What to produce: Go through the material below and copy each line exactly.

Materials provided:
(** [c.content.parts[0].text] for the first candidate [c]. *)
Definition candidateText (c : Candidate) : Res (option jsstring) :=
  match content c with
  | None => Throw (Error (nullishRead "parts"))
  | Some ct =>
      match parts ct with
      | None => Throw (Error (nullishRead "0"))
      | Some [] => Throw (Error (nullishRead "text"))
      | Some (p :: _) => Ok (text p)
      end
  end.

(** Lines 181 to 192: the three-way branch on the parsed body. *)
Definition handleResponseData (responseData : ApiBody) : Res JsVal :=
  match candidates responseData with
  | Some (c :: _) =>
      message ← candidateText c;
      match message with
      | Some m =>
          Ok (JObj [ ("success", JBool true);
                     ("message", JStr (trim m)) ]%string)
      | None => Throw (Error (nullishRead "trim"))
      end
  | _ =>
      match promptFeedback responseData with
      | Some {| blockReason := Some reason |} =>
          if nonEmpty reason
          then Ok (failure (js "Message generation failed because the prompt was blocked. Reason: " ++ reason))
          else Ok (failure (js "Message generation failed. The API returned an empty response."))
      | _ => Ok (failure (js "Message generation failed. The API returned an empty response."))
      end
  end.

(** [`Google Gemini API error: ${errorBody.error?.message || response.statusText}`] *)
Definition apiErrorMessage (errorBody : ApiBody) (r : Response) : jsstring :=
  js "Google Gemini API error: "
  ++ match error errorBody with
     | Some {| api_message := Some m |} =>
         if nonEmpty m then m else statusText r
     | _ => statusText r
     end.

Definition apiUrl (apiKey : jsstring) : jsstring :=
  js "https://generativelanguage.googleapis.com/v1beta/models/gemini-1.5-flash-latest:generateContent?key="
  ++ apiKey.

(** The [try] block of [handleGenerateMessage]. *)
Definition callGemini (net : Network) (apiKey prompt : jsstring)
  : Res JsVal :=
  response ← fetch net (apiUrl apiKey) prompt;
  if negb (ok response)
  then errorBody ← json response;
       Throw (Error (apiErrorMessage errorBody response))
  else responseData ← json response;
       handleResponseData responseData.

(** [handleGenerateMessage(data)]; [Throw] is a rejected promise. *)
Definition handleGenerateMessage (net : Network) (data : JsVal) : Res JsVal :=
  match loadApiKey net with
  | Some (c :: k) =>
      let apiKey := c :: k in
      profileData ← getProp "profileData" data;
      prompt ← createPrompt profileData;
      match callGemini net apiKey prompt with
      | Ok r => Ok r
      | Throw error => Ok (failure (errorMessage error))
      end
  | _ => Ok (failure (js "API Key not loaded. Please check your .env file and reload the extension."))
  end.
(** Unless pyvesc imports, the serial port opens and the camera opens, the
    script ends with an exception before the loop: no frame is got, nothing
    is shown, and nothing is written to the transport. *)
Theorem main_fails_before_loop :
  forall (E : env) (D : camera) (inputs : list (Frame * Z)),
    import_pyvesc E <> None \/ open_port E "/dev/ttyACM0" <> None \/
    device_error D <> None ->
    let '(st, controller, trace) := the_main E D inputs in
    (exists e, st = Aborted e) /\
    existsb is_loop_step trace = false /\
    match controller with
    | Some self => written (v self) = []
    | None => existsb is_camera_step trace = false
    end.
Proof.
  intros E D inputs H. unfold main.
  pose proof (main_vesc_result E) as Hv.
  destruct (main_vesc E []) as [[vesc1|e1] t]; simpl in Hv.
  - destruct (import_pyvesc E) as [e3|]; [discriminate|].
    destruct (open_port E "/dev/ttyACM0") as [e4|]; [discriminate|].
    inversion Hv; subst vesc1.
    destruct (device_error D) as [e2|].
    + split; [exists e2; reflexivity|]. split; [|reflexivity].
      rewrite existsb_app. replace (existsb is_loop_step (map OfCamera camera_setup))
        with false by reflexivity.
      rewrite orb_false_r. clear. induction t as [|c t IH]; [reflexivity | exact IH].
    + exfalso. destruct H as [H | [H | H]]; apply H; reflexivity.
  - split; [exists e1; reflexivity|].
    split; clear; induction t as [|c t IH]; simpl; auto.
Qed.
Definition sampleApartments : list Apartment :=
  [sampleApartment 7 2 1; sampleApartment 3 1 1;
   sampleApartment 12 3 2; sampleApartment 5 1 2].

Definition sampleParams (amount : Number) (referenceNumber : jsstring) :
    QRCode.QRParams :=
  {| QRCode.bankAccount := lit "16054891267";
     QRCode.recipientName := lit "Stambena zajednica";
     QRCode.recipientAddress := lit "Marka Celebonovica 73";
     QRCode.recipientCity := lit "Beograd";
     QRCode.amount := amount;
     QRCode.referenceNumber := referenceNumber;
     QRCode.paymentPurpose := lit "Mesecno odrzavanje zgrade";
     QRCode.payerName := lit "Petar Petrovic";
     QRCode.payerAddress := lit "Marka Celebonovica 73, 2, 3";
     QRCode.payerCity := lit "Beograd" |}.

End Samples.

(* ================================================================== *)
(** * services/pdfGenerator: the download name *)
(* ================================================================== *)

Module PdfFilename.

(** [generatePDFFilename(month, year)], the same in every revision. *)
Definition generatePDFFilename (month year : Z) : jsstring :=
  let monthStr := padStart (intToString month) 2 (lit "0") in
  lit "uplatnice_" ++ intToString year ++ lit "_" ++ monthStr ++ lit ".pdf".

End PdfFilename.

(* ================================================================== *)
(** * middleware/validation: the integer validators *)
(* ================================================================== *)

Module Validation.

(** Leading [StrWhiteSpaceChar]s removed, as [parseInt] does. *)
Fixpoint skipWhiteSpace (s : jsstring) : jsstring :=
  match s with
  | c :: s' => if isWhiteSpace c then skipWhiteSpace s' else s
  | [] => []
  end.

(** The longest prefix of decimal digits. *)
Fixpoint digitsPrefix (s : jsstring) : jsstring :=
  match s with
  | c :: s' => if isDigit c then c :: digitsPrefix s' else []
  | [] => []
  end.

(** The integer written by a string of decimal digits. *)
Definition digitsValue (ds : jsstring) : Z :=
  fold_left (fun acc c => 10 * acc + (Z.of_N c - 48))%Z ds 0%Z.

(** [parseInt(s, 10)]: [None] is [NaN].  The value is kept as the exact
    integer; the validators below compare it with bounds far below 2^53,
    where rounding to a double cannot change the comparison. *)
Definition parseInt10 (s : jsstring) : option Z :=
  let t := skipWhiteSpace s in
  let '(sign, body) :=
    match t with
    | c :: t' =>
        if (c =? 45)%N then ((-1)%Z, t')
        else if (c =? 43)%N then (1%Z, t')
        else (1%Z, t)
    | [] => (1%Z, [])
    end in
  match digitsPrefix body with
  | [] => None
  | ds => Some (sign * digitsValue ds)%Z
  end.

Result of the exercise:
(** [c.content.parts[0].text] for the first candidate [c]. *)
Definition candidateText (c : Candidate) : Res (option jsstring) :=
  match content c with
  | None => Throw (Error (nullishRead "parts"))
  | Some ct =>
      match parts ct with
      | None => Throw (Error (nullishRead "0"))
      | Some [] => Throw (Error (nullishRead "text"))
      | Some (p :: _) => Ok (text p)
      end
  end.

(** Lines 181 to 192: the three-way branch on the parsed body. *)
Definition handleResponseData (responseData : ApiBody) : Res JsVal :=
  match candidates responseData with
  | Some (c :: _) =>
      message ← candidateText c;
      match message with
      | Some m =>
          Ok (JObj [ ("success", JBool true);
                     ("message", JStr (trim m)) ]%string)
      | None => Throw (Error (nullishRead "trim"))
      end
  | _ =>
      match promptFeedback responseData with
      | Some {| blockReason := Some reason |} =>
          if nonEmpty reason
          then Ok (failure (js "Message generation failed because the prompt was blocked. Reason: " ++ reason))
          else Ok (failure (js "Message generation failed. The API returned an empty response."))
      | _ => Ok (failure (js "Message generation failed. The API returned an empty response."))
      end
  end.

(** [`Google Gemini API error: ${errorBody.error?.message || response.statusText}`] *)
Definition apiErrorMessage (errorBody : ApiBody) (r : Response) : jsstring :=
  js "Google Gemini API error: "
  ++ match error errorBody with
     | Some {| api_message := Some m |} =>
         if nonEmpty m then m else statusText r
     | _ => statusText r
     end.

Definition apiUrl (apiKey : jsstring) : jsstring :=
  js "https://generativelanguage.googleapis.com/v1beta/models/gemini-1.5-flash-latest:generateContent?key="
  ++ apiKey.

(** The [try] block of [handleGenerateMessage]. *)
Definition callGemini (net : Network) (apiKey prompt : jsstring)
  : Res JsVal :=
  response ← fetch net (apiUrl apiKey) prompt;
  if negb (ok response)
  then errorBody ← json response;
       Throw (Error (apiErrorMessage errorBody response))
  else responseData ← json response;
       handleResponseData responseData.

(** [handleGenerateMessage(data)]; [Throw] is a rejected promise. *)
Definition handleGenerateMessage (net : Network) (data : JsVal) : Res JsVal :=
  match loadApiKey net with
  | Some (c :: k) =>
      let apiKey := c :: k in
      profileData ← getProp "profileData" data;
      prompt ← createPrompt profileData;
      match callGemini net apiKey prompt with
      | Ok r => Ok r
      | Throw error => Ok (failure (errorMessage error))
      end
  | _ => Ok (failure (js "API Key not loaded. Please check your .env file and reload the extension."))
  end.
(** Unless pyvesc imports, the serial port opens and the camera opens, the
    script ends with an exception before the loop: no frame is got, nothing
    is shown, and nothing is written to the transport. *)
Theorem main_fails_before_loop :
  forall (E : env) (D : camera) (inputs : list (Frame * Z)),
    import_pyvesc E <> None \/ open_port E "/dev/ttyACM0" <> None \/
    device_error D <> None ->
    let '(st, controller, trace) := the_main E D inputs in
    (exists e, st = Aborted e) /\
    existsb is_loop_step trace = false /\
    match controller with
    | Some self => written (v self) = []
    | None => existsb is_camera_step trace = false
    end.
Proof.
  intros E D inputs H. unfold main.
  pose proof (main_vesc_result E) as Hv.
  destruct (main_vesc E []) as [[vesc1|e1] t]; simpl in Hv.
  - destruct (import_pyvesc E) as [e3|]; [discriminate|].
    destruct (open_port E "/dev/ttyACM0") as [e4|]; [discriminate|].
    inversion Hv; subst vesc1.
    destruct (device_error D) as [e2|].
    + split; [exists e2; reflexivity|]. split; [|reflexivity].
      rewrite existsb_app. replace (existsb is_loop_step (map OfCamera camera_setup))
        with false by reflexivity.
      rewrite orb_false_r. clear. induction t as [|c t IH]; [reflexivity | exact IH].
    + exfalso. destruct H as [H | [H | H]]; apply H; reflexivity.
  - split; [exists e1; reflexivity|].
    split; clear; induction t as [|c t IH]; simpl; auto.
Qed.
Definition sampleApartments : list Apartment :=
  [sampleApartment 7 2 1; sampleApartment 3 1 1;
   sampleApartment 12 3 2; sampleApartment 5 1 2].

Definition sampleParams (amount : Number) (referenceNumber : jsstring) :
    QRCode.QRParams :=
  {| QRCode.bankAccount := lit "16054891267";
     QRCode.recipientName := lit "Stambena zajednica";
     QRCode.recipientAddress := lit "Marka Celebonovica 73";
     QRCode.recipientCity := lit "Beograd";
     QRCode.amount := amount;
     QRCode.referenceNumber := referenceNumber;
     QRCode.paymentPurpose := lit "Mesecno odrzavanje zgrade";
     QRCode.payerName := lit "Petar Petrovic";
     QRCode.payerAddress := lit "Marka Celebonovica 73, 2, 3";
     QRCode.payerCity := lit "Beograd" |}.

End Samples.

(* ================================================================== *)
(** * services/pdfGenerator: the download name *)
(* ================================================================== *)

Module PdfFilename.

(** [generatePDFFilename(month, year)], the same in every revision. *)
Definition generatePDFFilename (month year : Z) : jsstring :=
  let monthStr := padStart (intToString month) 2 (lit "0") in
  lit "uplatnice_" ++ intToString year ++ lit "_" ++ monthStr ++ lit ".pdf".

End PdfFilename.

(* ================================================================== *)
(** * middleware/validation: the integer validators *)
(* ================================================================== *)

Module Validation.

(** Leading [StrWhiteSpaceChar]s removed, as [parseInt] does. *)
Fixpoint skipWhiteSpace (s : jsstring) : jsstring :=
  match s with
  | c :: s' => if isWhiteSpace c then skipWhiteSpace s' else s
  | [] => []
  end.

(** The longest prefix of decimal digits. *)
Fixpoint digitsPrefix (s : jsstring) : jsstring :=
  match s with
  | c :: s' => if isDigit c then c :: digitsPrefix s' else []
  | [] => []
  end.

(** The integer written by a string of decimal digits. *)
Definition digitsValue (ds : jsstring) : Z :=
  fold_left (fun acc c => 10 * acc + (Z.of_N c - 48))%Z ds 0%Z.

(** [parseInt(s, 10)]: [None] is [NaN].  The value is kept as the exact
    integer; the validators below compare it with bounds far below 2^53,
    where rounding to a double cannot change the comparison. *)
Definition parseInt10 (s : jsstring) : option Z :=
  let t := skipWhiteSpace s in
  let '(sign, body) :=
    match t with
    | c :: t' =>
        if (c =? 45)%N then ((-1)%Z, t')
        else if (c =? 43)%N then (1%Z, t')
        else (1%Z, t)
    | [] => (1%Z, [])
    end in
  match digitsPrefix body with
  | [] => None
  | ds => Some (sign * digitsValue ds)%Z
  end.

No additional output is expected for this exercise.